First Automated Software
Quantitative Liver Function

HEPATIQ: Hepatic Function Predicts Survival after Hepatocellular Carcinoma (HCC)

John Hoefs, M.D
Depts of Medicine, Divs of GI & Hepatology, University of California Irvine, Irvine, California
Hepatology, Liver Specialty Center, Irvine, CA, United States


Background and Aims:

HCC can be difficult to diagnose and to treat. Outcomes from HCC are related to many factors including tumor factors (size, number, mets) and tolerance of treatment determined by hepatic function. Hepatiq is an image processing technique for the quantitative sulfur-colloid liver spleen scan resulting in a quantitative measure of hepatic function (perfused hepatic mass: PHM), functional spleen volume (fSV) and functional liver volume (fLV).  PHM correlates with the functional mass of the liver (AmJGastro;92:2054). Both PHM and fSV correlate with clinical outcomes (Hepat;55:1019). We hypothesized that PHM should correlate with treatment outcomes from HCC and would also help determine how aggressive one could treat, being more aggressive in patients with better function and, therefore, improving patient survival.

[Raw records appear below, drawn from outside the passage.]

Definition SFval (x : spec_float) : Z :=
  match x with
  | S754_zero _ => 0
  | S754_nan => 0
  | S754_infinity s => cond_Zopp s BIG
  | S754_finite s m e => cond_Zopp s (mag m e)
  end.

(** The integer image of a number. *)
Definition val (x : float) : Z := SFval (Prim2SF x).

End Binary64.

(** * Vocabulary of the properties *)

(** ** Distances and their order *)

(** Degrees to radians: the factor [Math.PI / 180]. *)
Definition RAD : float := (Math_PI / 180)%float.

(** The haversine formula in the specification's words: the great-circle
    distance on a sphere of the given radius between two points of
    latitudes [phi1] and [phi2] (in radians) whose latitudes and longitudes
    differ by [dPhi] and [dLambda]. *)
Definition haversine (Math : MathObject) (radius dPhi dLambda phi1 phi2 : float) : float :=
  let a :=
    (Math_sin Math (dPhi / 2) * Math_sin Math (dPhi / 2)
     + Math_cos Math phi1 * Math_cos Math phi2
       * Math_sin Math (dLambda / 2) * Math_sin Math (dLambda / 2))%float in
  (radius * (2 * Math_atan2 Math (sqrt a) (sqrt (1 - a))))%float.

(** What the distance formula needs from the engine's [Math]: sine is odd,
    [sin(+0)] and [atan2(+0, 1)] are [+0] (both required by ECMAScript), and
    the cosine of a finite number lies in [[-1, 1]]. *)
Record MathLaws (M : MathObject) : Prop := {
  sin_opp : forall x, Math_sin M (- x) = (- Math_sin M x)%float;
  sin_zero : Math_sin M 0 = 0%float;
  cos_range : forall x, is_finite x = true -> (abs (Math_cos M x) <=? 1)%float = true;
  atan2_zero_one : Math_atan2 M 0 1 = 0%float
}.

(** Order on distances with [undefined] as the greatest. *)
Definition distance_le (d1 d2 : option float) : Prop :=
  match d1, d2 with
  | Some x, Some y => (x <=? y)%float = true
  | _, None => True
  | None, Some _ => False
  end.

(** Two distances are equal: both [undefined], or [===] as numbers. *)
Definition sameDistance (d1 d2 : option float) : bool :=
  match d1, d2 with
  | Some x, Some y => (x =? y)%float
  | None, None => true
  | _, _ => false
  end.

(** A business with a coordinate equal to zero. *)
Definition zeroCoordinate (b : Business) : Prop :=
  (exists x, latitude b = Some x /\ (x =? 0)%float = true)
  \/ (exists y, longitude b = Some y /\ (y =? 0)%float = true).

(** The entry the ranker makes for a business. *)
Definition ranked (Math : MathObject) (location : option LocationCoords) (b : Business) : Ranked :=
  match location with
  | None => {| biz := b; distance := None |}
  | Some loc => attachDistance Math loc b
  end.

(** The integer rank of an entry: that of its distance, [undefined] at the top. *)
Definition rankOf (r : Ranked) : Z := Binary64.val (orInfinity (distance r)).

(** An entry whose sort key is not [NaN]. *)
Definition comparable (r : Ranked) : Prop := is_nan (orInfinity (distance r)) = false.

(** A distance that passed the filter of a radius other than [Infinity]. *)
Definition boundedDistance (r : Ranked) : Prop :=
  match distance r with
  | None => True
  | Some d => is_nan d = false /\ (Binary64.val d < Binary64.BIG)%Z
  end.

(** The order a rank induces. *)
Definition rank_le {A : Type} (rank : A -> Z) (x y : A) : Prop := (rank x <= rank y)%Z.

(** ** Ids and maps *)

(** The ids of a list, each once, in the order of their first appearance. *)
Fixpoint firstAppearance (ids : list jsstring) : list jsstring :=
  match ids with
  | [] => []
  | k :: ids' => k :: filter (fun k' => negb (strict_equals k' k)) (firstAppearance ids')
  end.

(** The first and the last business of a list with a given id. *)
Definition firstWith (k : jsstring) (l : list Business) : option Business :=
  find (fun b => strict_equals (placeId b) k) l.

Definition lastWith (k : jsstring) (l : list Business) : option Business :=
  firstWith k (rev l).

Definition hasId (k : jsstring) (ids : list jsstring) : bool :=
  existsb (fun k' => strict_equals k' k) ids.

Definition Map_keys {V : Type} (m : @JsMap V) : list jsstring := List.map fst m.

Definition Map_entry {V : Type} (k : jsstring) (m : @JsMap V) : option (jsstring * V) :=
  find (fun kv => strict_equals (fst kv) k) m.

(** The wording of the specification for the de-duplication: the entry
    kept for an id is the first business of the input with that id. *)
Definition keepsFirstOccurrence (bs : list Business) : Prop :=
  forall b, In b (uniqueBusinesses bs) -> firstWith (placeId b) bs = Some b.

(** ** The favorites store *)

(** No two entries share a [placeId]. *)
Definition uniqueIds (l : list Business) : Prop := NoDup (List.map placeId l).

(** The invariant of the store: the [favorites] state and the persisted
    list both have unique ids. *)
Definition storeInvariant (st : Favorites) : Prop :=
  uniqueIds (favorites st) /\
  match favoriteBusinesses st with
  | Stored l => uniqueIds l
  | NoItem | Corrupt => True
  end.

(** Two lists with the same entries. *)
Definition sameEntries (l1 l2 : list Business) : Prop :=
  forall x, In x l1 <-> In x l2.

(** ** The search handler *)

(** An event that changes no state. *)
Definition inert (e : Event) : Prop := forall st, setState st e = st.

(** Inputs that pass both validation rules. *)
Definition validInputs (st : SearchState) : Prop :=
  trim (searchTerm st) <> [] /\ (location st <> None \/ trim (manualLocation st) <> []).

(** The wording of the specification for an empty result: after a lookup
    that succeeds with an empty list, no error is reported. *)
Definition emptyResultIsNoError (env : Environment) (st : SearchState) : Prop :=
  snd (findNearbyBusinesses env (searchTerm st) (location st) (manualLocation st)) = Ok [] ->
  error (afterSearch env st) = None.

Patients: 17 patients had treatable HCC (confined to liver) diagnosed during screening with AFP and ultrasound for HCC Rx between 1/2011 - 12/2017.  All patients with HBV or HCV were treated to HBVDNA <20 and SVR. 4 of these patients were on the liver transplant (LT) list were and referred after removal from the list: 1 had a 9 cm HCC at surgery and 1 had 10 cm HCC discovered only after LT. 2 with delayed Rx by >1 year, one on LT list awaiting HCC to grow > 2 cm (sudden PV HCC thrombosis) and one without insurance and 2 with minimal Rx. 9 patients had early Rx, 8 for single lesions and 1 multifocal HCC. 1 patient had a second lesion 1 year after TCA and Rx Y90, but the rest had no recurrence including 1 with multifocal HCC. Patients were treated until there was no recurrence of HCC or a steady decline in PHM and/or fLV. Method: Hepatiq was performed on a fed sulfur-colloid QLSS with calculation of PHM (N100-110), fSV (n<2.5 cc/lb IBW) and fLV (7-12 cc/lb IBW). Blood tests and clinical data were abstracted from the clinical records at the time of HCC diagnosis.


Cause of CLD: HCV 15, HBV 3, NASH 1 (see figure for clinical). Treatment was surgical resection (3), TCA (16 in 12 patients), RFA (8) and Y90 (9).  9 patients had 1 treatment and the rest multiple treatments. 7 patients died (D), 2 were alive with known tumor (A+HCC), and 8 were alive with no known tumor (A-HCC).  Baseline PHM was significantly (p <.05) worse in those who D (69+/-15) vs A+HCC (83+/-7) vs A-HCC (99+/-4) and fSV greater D (5+/-2) vs A+HCC (4+/-2) vs A-HCC (2+/-1). Time to D was 3+/-2 yr (2/7 live >3 yr). A+HCC survived 16 and 3 yr. A-HCC alive 3+/-2 yr (5/9 >3 yr and 4/9 followed < 3 yr). Survival after Dx HCC correlated with baseline PHM (figure).


1. PHM correlates with the time to death. 2. Patient alive without HCC recurrence post diagnosis had good PHM baseline supporting the role of better liver function in tolerance of both HCC and treatment of HCC. 3. Baseline hepatic function is an important test to predict outcomes from HCC.